● WHAT THE TASK REQUIRES
Report, in full, each line of the material below in which the string "destruct" occurs.

○ ○ ○ ○

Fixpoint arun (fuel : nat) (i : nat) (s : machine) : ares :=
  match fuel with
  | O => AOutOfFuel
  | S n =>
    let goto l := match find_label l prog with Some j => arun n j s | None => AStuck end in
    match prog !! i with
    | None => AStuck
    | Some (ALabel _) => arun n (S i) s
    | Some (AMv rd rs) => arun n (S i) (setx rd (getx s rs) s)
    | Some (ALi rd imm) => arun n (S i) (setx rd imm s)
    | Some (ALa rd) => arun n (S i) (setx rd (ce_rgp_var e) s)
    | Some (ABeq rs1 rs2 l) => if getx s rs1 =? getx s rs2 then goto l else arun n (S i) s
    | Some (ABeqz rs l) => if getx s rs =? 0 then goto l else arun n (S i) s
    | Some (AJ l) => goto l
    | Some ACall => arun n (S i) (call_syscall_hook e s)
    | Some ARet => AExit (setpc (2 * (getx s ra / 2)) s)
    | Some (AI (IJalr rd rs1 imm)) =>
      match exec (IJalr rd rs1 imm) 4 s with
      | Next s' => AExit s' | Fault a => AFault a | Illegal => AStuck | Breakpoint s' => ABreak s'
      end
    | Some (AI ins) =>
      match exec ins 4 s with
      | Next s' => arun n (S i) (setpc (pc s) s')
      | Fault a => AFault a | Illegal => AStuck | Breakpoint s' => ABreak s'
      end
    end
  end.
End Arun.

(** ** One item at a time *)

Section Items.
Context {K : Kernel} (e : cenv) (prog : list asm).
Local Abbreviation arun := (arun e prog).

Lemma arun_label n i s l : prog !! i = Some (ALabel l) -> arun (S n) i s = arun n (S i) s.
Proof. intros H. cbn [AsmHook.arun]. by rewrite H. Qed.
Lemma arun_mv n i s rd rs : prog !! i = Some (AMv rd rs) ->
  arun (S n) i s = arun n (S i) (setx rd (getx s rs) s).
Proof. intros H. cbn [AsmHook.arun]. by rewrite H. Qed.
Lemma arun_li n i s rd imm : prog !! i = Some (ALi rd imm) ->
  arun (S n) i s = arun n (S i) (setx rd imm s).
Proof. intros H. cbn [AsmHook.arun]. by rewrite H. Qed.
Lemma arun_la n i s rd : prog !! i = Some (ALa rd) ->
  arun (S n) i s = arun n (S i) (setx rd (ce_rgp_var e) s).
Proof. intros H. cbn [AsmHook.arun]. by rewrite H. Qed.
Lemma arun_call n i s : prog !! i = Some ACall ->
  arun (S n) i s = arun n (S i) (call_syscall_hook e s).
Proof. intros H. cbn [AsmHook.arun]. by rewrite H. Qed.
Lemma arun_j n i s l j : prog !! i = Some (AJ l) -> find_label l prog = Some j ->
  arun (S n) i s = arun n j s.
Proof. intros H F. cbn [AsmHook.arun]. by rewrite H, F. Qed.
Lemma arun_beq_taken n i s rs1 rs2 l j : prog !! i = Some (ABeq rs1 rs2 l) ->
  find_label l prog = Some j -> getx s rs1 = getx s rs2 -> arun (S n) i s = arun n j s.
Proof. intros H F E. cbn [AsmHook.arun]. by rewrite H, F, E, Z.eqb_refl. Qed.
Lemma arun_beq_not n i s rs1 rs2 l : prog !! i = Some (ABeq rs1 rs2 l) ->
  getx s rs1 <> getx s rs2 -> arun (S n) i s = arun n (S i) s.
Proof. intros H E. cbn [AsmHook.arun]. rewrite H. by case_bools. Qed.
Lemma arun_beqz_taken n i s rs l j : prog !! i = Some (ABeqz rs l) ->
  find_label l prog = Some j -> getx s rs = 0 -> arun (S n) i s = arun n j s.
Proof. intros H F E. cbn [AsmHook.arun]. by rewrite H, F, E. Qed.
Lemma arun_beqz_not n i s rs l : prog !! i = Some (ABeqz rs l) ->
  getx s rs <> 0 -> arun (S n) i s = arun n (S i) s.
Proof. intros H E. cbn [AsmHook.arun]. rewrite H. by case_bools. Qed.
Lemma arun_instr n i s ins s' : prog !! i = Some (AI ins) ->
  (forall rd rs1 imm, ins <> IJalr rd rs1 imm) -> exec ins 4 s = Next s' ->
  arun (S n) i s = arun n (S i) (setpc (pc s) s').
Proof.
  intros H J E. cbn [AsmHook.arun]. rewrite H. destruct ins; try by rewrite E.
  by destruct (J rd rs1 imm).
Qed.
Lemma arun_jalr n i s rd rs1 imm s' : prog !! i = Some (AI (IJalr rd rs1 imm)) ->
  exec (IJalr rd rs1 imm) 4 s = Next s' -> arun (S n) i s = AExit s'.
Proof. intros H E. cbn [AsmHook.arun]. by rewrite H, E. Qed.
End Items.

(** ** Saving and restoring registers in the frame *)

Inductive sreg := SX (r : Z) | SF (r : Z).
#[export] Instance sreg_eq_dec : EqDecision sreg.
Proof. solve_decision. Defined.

○ ○ ○ ○

● TASK RESPONSE
  intros H J E. cbn [AsmHook.arun]. rewrite H. destruct ins; try by rewrite E.
  by destruct (J rd rs1 imm).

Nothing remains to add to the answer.